Logo, estes números não significam inclusão digital para todos. Segundo o Instituto Brasileiro de Geografia e Estatística (IBGE), um terço dos brasileiros tem acesso ruim ou nenhum a internet. O que implica a ausência de conteúdo e informações necessárias no dia a dia.

Fiz uma entrevista esta semana com a educadora, doutora em Educação, Verônica Müller. Ela faz parte de uma comissão que discute inclusão digital. Em sua luta pelos direitos de crianças e adolescentes está a busca de acesso à rede mundial de computadores.

Mülller considera fundamental que as pessoas possam exercer a cidadania plena tem mecanismos de informação e participação de importantes debates sobre suas vidas. Igualdade básica de direitos passa pelo acesso a internet, considera a educadora. Para você ouvir a entrevista que fiz com a professora da Universidade Estadual de Maringá, acesse este link: https://bit.ly/2XIRb1E.

Temos que considerar uma internet para todos na mesma proporção que consideramos saneamento básico, saúde, segurança, moradia e educação. Inclusive quando se fala de educação a inclusão digital é tema vital.
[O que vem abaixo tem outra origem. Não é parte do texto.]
(* ===== verification/ModeRights.v ===== *)
(** * Who is not an operator changes nothing

    [m_mode] parses the words of a user without rights too, for the errors and for the list
    of bans.  Here: it returns, nothing of the channel, of its bans or of the members
    changes, no change is announced, and the user is told once that he is not an operator. *)

From stdpp Require Import base list gmap sets strings.
From Stdlib Require Import ZArith Lia Ascii.
From S2P Require Import Prelude Chattr Strings AddrText MMatch.
From S2P Require Ban.
From S2P Require Import Channel ChanModes ModeBuf ModeParse ModeBufSpec ModeParseSpec ModeCmd.

Local Open Scope ircu_scope.
Local Open Scope Z_scope.

(** How often [ERR_CHANOPRIVSNEEDED] is sent. *)
Definition is_notoper (n : Ban.notice) : bool := match n with Ban.NotOper => true | _ => false end.
Definition refusals (b : Ban.ParseState) : nat := length (List.filter is_notoper (Ban.notices b)).

Section Rights.
Context (reg : list ChanMode).
Context (IsServer IsMe IsChannelService MyUser IsUser IsAnOper IsBurstOrBurstAck : cid -> bool).
Context (priv_apass_opmode priv_deop_lchan priv_mode_lchan : cid -> bool).
Context (get_secure_group_id : cid -> Z).
Context (cli_name : cid -> list ascii) (NumNick : cid -> list ascii * list ascii) (chname : chid -> list ascii).
Context (find_client : list ascii -> option cid).
Context (findNUser : list ascii -> option cid).
Context (his_modewho his_snotices oplevels : bool) (now max_bans av_ban_len : Z).
Context (pre_mode_denied : cid -> cid -> chid -> list ascii -> bool).
Context (cptr sptr : cid) (chptr : chid) (member : option mid).
Context (Hlocal : IsServer cptr = false).
Context (st : state) (ch : Channel) (Hch : chans st !! chptr = Some ch) (b : Ban.bstate) (head : option Ban.bid).

Record idle (n : nat) (s : mstate) : Prop := {
  i_cs : cs s = st;
  i_buf : mbuf s = None;
  i_out : out s = [];
  i_bans : Ban.st (bs s) = b /\ Ban.banlist (bs s) = head;
  i_rights : rightless s = true;
  i_told : refusals (bs s) = if any (Ban.ps_done (bs s)) Ban.DONE_NOTOPER then 1%nat else 0%nat;
  i_args : (length (Ban.parv (bs s)) <= n)%nat
}.

Lemma idle_say (n : nat) (s : mstate) (r : reply) : idle n s -> idle n (say s r).
Proof. by intros []. Qed.
Lemma idle_dir (n : nat) (s : mstate) (d : bool) : idle n s -> idle n (set_dir s d).
Proof. by intros []. Qed.

Lemma idle_bs (n : nat) (s : mstate) (x : Ban.ParseState) : idle n s -> Ban.st x = Ban.st (bs s) -> Ban.banlist x = Ban.banlist (bs s) ->
  refusals x = (if any (Ban.ps_done x) Ban.DONE_NOTOPER then 1%nat else 0%nat) -> (length (Ban.parv x) <= length (Ban.parv (bs s)))%nat -> idle n (set_bs s x).
Proof. intros [] E1 E2 E3 E4. split; try done; cbn; [by rewrite E1, E2|lia]. Qed.

Lemma refusals_note (x : Ban.ParseState) (k : Ban.notice) : is_notoper k = false -> refusals (Ban.note x k) = refusals x.
Proof. intros H. unfold refusals. cbn. rewrite List.filter_app. cbn. rewrite H. by rewrite app_nil_r. Qed.

Lemma notoper_told (x : Ban.ParseState) : refusals x = (if any (Ban.ps_done x) Ban.DONE_NOTOPER then 1%nat else 0%nat) ->
  refusals (Ban.send_notoper x) = (if any (Ban.ps_done (Ban.send_notoper x)) Ban.DONE_NOTOPER then 1%nat else 0%nat).
Proof.
  intros H. unfold Ban.send_notoper. change Ban.has with any. destruct (any (Ban.ps_done x) Ban.DONE_NOTOPER) eqn:E; [by rewrite E|]. cbn [Ban.set_done Ban.note Ban.ps_done].
  rewrite any_lor_self by done. unfold refusals in *. cbn [Ban.set_done Ban.note Ban.notices]. rewrite List.filter_app, length_app, H. done.
Qed.

Lemma idle_notoper (n : nat) (s : mstate) : idle n s -> idle n (send_notoper s).
Proof.
  intros I. unfold send_notoper. apply idle_bs; [done|..|unfold Ban.send_notoper; by case_if]; [unfold Ban.send_notoper; by case_if..|]. apply notoper_told, I.
Qed.
Lemma idle_more (n : nat) (s : mstate) : idle n s -> idle n (if my MyUser sptr then need_more s else s).
Proof. intros I. case_if; [|done]. apply idle_bs; try done. rewrite refusals_note by done. apply I. Qed.
Lemma idle_take (n : nat) (s s' : mstate) (t : list ascii) : idle n s -> take_arg s = Some (t, s') -> idle n s'.
Proof.
  intros I. unfold take_arg. destruct (Ban.parv (bs s)) as [|t0 rest] eqn:E; [done|]. intros [= -> <-]. destruct I as [I1 I2 I3 [I4 I5] I6 I7 I8]. rewrite E in I8. split; try done. cbn in *. lia.
Qed.

Definition stays (n : nat) (o : outcome mstate) : Prop := exists s', o = Ok s' /\ idle n s'.
Lemma stays_ok (n : nat) (s : mstate) : idle n s -> stays n (Ok s).
Proof. intros I. by exists s. Qed.

(** A handler that takes an argument ends with the refusal. *)
Lemma stays_arg (n : nat) (s : mstate) (o : mstate) (k : list ascii -> mstate -> outcome mstate) : idle n s -> idle n o -> (forall t s', idle n s' -> stays n (k t s')) ->
  stays n (match take_arg s with None => Ok o | Some (t, s') => k t s' end).
Proof. intros I Io H. destruct (take_arg s) as [[t s']|] eqn:E; [apply H; by apply (idle_take n s s' t)|by apply stays_ok]. Qed.

Lemma stays_refused (n : nat) (s : mstate) (o : outcome mstate) : idle n s -> stays n (if rightless s then Ok (send_notoper s) else o).
Proof. intros I. rewrite (i_rights _ _ I). by apply stays_ok, idle_notoper. Qed.

Lemma ban_stays (n : nat) (cm : ChanMode) (s : mstate) : idle n s -> stays n (mode_parse_ban MyUser IsUser cli_name now max_bans av_ban_len sptr cm s).
Proof.
  intros I. unfold mode_parse_ban, Ban.mode_parse_ban. cbn [request Ban.my_user Ban.no_rights]. rewrite (i_rights _ _ I).
  assert (forall x k, idle n (set_bs s x) -> stays n (Ok (set_used (set_bs s x) k))) as K.
  { intros x k []. by apply stays_ok. }
  assert (idle n (set_bs s (bs s))) as I0 by (by apply idle_bs; [..|apply I|]).
  destruct (Ban.parv (bs s)) as [|t rest] eqn:Ev; repeat case_if; cbn [obind].
  - apply K. apply idle_bs; try done. unfold refusals. cbn. rewrite List.filter_app. cbn. rewrite app_nil_r, any_lor_other by done. apply I.
  - by apply K.
  - by apply K.
  - apply K. set (x := Ban.MkParse _ _ rest _ _ _ _). apply (idle_notoper n (set_bs s x)). apply idle_bs; try done; [apply I|cbn; rewrite Ev; cbn; lia].
Qed.

Lemma limit_stays (n : nat) (cm : ChanMode) (s : mstate) : idle n s ->
  stays n (mode_parse_limit reg IsServer IsMe MyUser get_secure_group_id cli_name NumNick his_modewho his_snotices sptr chptr cm s).
Proof.
  intros I. assert (forall s', idle n s' -> load_chan (cs s') chptr = Ok ch) as Ld by (intros s' I'; unfold load_chan; by rewrite (i_cs _ _ I'), Hch).
  unfold mode_parse_limit. destruct (dir_add s); [case_if; [by apply stays_ok|]|rewrite Ld by done; cbn [obind]; by apply stays_refused].
  apply stays_arg; [done|by apply idle_more|]. intros t s' I'. case_if; [by apply stays_ok|]. rewrite Ld by done. cbn [obind]. case_if; [by apply stays_ok|]. by apply stays_refused.
Qed.

Lemma letter_stays (n : nat) (x : ascii) (s : mstate) : idle n s ->
  stays n (parse_letter reg IsServer IsMe IsChannelService MyUser IsUser IsAnOper priv_apass_opmode get_secure_group_id cli_name NumNick find_client findNUser
    his_modewho his_snotices oplevels now max_bans av_ban_len cptr sptr chptr member x s).
Proof.
  intros I. unfold parse_letter. do 2 (case_if; [by apply stays_ok, idle_dir|]).
  assert (stays n (Ok (if my MyUser sptr then say s (UnknownMode x) else s))) as Un by (apply stays_ok; case_if; [by apply idle_say|done]).
  destruct (channel_find_chan_mode reg x) as [cm|]; [|done]. case_if; [done|].
  case_if; [by apply limit_stays|].
  case_if. { unfold mode_parse_key. case_if; [by apply stays_ok|]. apply stays_arg; [done|by apply idle_more|]. intros. by apply stays_refused. }
  case_if. { case_if; [|by apply stays_ok]. unfold mode_parse_apass. case_if; [by apply stays_ok|]. apply stays_arg; [done|by apply idle_more|]. intros. by apply stays_refused. }
  case_if. { case_if; [|by apply stays_ok]. unfold mode_parse_upass. case_if; [by apply stays_ok|]. apply stays_arg; [done|by apply idle_more|]. intros. by apply stays_refused. }
  case_if; [by apply ban_stays|].
  case_if. { unfold mode_parse_client. case_if; [by apply stays_ok|]. apply stays_arg; [done|done|]. intros. by apply stays_refused. }
  unfold mode_parse_mode. rewrite (i_rights _ _ I). by apply stays_ok, idle_notoper.
Qed.

Lemma letters_stay (n : nat) (w : list ascii) : forall s, idle n s ->
  stays n (parse_letters reg IsServer IsMe IsChannelService MyUser IsUser IsAnOper priv_apass_opmode get_secure_group_id cli_name NumNick find_client findNUser
    his_modewho his_snotices oplevels now max_bans av_ban_len cptr sptr chptr member w s).
Proof.
  induction w as [|x w IH]; intros s I; cbn [parse_letters]; [by apply stays_ok|]. destruct (letter_stays n x s I) as (s1 & -> & I1). cbn [obind]. by apply IH.
Qed.

Lemma words_stay (fuel : nat) : forall n w s, idle n s -> (n < fuel)%nat ->
  exists s', parse_words reg IsServer IsMe IsChannelService MyUser IsUser IsAnOper IsBurstOrBurstAck priv_apass_opmode get_secure_group_id cli_name NumNick find_client findNUser
    his_modewho his_snotices oplevels now max_bans av_ban_len cptr sptr chptr member fuel w s = Ok (s', false) /\ idle n s'.
Proof.
  induction fuel as [|fuel IH]; intros n w s I Lt; [lia|]. cbn [parse_words]. destruct w as [|x w]; [by exists s|].
  destruct (letters_stay n (x :: w) s I) as (s1 & -> & I1). cbn [obind]. case_if; [by exists s1|]. destruct (Ban.parv (bs s1)) as [|next rest] eqn:Ev; [by exists s1|].
  rewrite Hlocal. cbn [andb]. case_if; [by exists s1|]. pose proof (i_args _ _ I1) as Le. rewrite Ev in Le. cbn in Le.
  destruct (IH (length rest) next (set_used (set_bs s1 (Ban.MkParse (Ban.st (bs s1)) (Ban.banlist (bs s1)) rest (Ban.max_args (bs s1)) (Ban.ps_done (bs s1)) (Ban.numbans (bs s1)) (Ban.notices (bs s1)))) (S (args_used s1))))
    as (s2 & E2 & I2); [destruct I1 as [? ? ? [? ?] ? ? ?]; by split|lia|]. exists s2. split; [done|]. destruct I2. split; try done. lia.
Qed.

(** C20. A local user who is no operator of the channel, and has no right to change modes on
    a local one, changes nothing with a [MODE] command, whatever words it has: the command
    returns, the channel with its members, modes and bans is as it was, nothing is announced
    to members or servers, and he is told at most once that he is not an operator. *)
Theorem m_mode_without_rights (parv : list (list ascii)) : parv <> [] ->
  find_member_link IsServer IsMe IsChannelService st chptr sptr = Ok member -> IsChanOp st member = Ok false -> IsLocalChannel (chname chptr) && priv_mode_lchan sptr = false ->
  exists s', m_mode reg IsServer IsMe IsChannelService MyUser IsUser IsAnOper IsBurstOrBurstAck priv_apass_opmode priv_deop_lchan priv_mode_lchan get_secure_group_id
      cli_name NumNick chname find_client findNUser his_modewho his_snotices oplevels now max_bans av_ban_len pre_mode_denied cptr sptr chptr st b head parv = Ok (ModeDone s') /\
    cs s' = st /\ Ban.st (bs s') = b /\ Ban.banlist (bs s') = head /\ out s' = [] /\ (refusals (bs s') <= 1)%nat.
Proof.
  intros Np Em Eo El. unfold m_mode. rewrite Em. cbn [obind]. destruct parv as [|w rest]; [done|]. rewrite Eo. cbn [obind negb]. rewrite El. set (fl := match member with Some _ => _ | None => _ end).
  assert (any fl (Z.lor MODE_PARSE_NOTOPER MODE_PARSE_NOTMEMBER) = true) as Hf by (subst fl; by destruct member).
  assert (forall l, idle (length l) (set_used (start st b head None l fl) 1)) as I0 by (intros l; by split).
  unfold mode_parse. case_if.
  { cbn [obind]. eexists. split; [done|]. split_and!; try done. cbn. lia. }
  destruct (words_stay (S (length rest)) (length rest) w _ (I0 rest)) as (s1 & -> & I1); [lia|]. cbn [obind]. unfold finish. rewrite (i_buf _ _ I1). cbn [obind].
  exists s1. split; [done|]. destruct I1 as [? ? ? [? ?] ? Ht ?]. split_and!; try done. rewrite Ht. case_match; lia.
Qed.
End Rights.

(** A member who is no operator tries to set a key and a ban. *)
Lemma m_mode_without_rights_witness :
  exists s', m_mode (channel_init_chan_modes []) nobody nobody nobody anyone anyone nobody nobody nobody nobody nobody no_group ex_name ex_numnick ex_chname only_one (fun _ => None)
      false false true 2000 45 40 (fun _ _ _ _ => false) 1%positive 1%positive 1%positive demo1 no_bans None [cstr "+kmb"; cstr "sesame"; cstr "*!*@*"] = Ok (ModeDone s') /\
    cs s' = demo1 /\ refusals (bs s') = 1%nat.
Proof.
  destruct (m_mode_without_rights (channel_init_chan_modes []) nobody nobody nobody anyone anyone nobody nobody nobody nobody nobody no_group ex_name ex_numnick ex_chname only_one (fun _ => None)
    false false true 2000 45 40 (fun _ _ _ _ => false) 1%positive 1%positive 1%positive (Some 1%positive) eq_refl demo1 demo_chan ltac:(vm_compute; reflexivity) no_bans None
    [cstr "+kmb"; cstr "sesame"; cstr "*!*@*"]) as (s' & E & Ec & _).
  - discriminate.
  - vm_compute. reflexivity.
  - vm_compute. reflexivity.
  - reflexivity.
  - exists s'. split; [exact E|]. split; [exact Ec|]. vm_compute in E. by injection E as <-.
Defined.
Um problema que se agravou nestes tempos de pandemia. O isolamento social e o fechamento das escolas colocou uma parte dos brasileiros literalmente isolados da educação por falta de um aplicativo móvel ligado a internet.

Mas mesmo tendo o acesso a internet, muitos não tem preparo para lidar com a tecnologia. Em diversas áreas onde ela é fundamental para a eficiência, não há profissionais que consigam incluí-la com eficiência ou se quer a dominam. Esta é outra ponta deste emaranhado que nós temos que saber desdobrar se queremos uma sociedade mais justa. Temos que nos convencer que a inclusão digital não é um luxo e sim uma necessidade.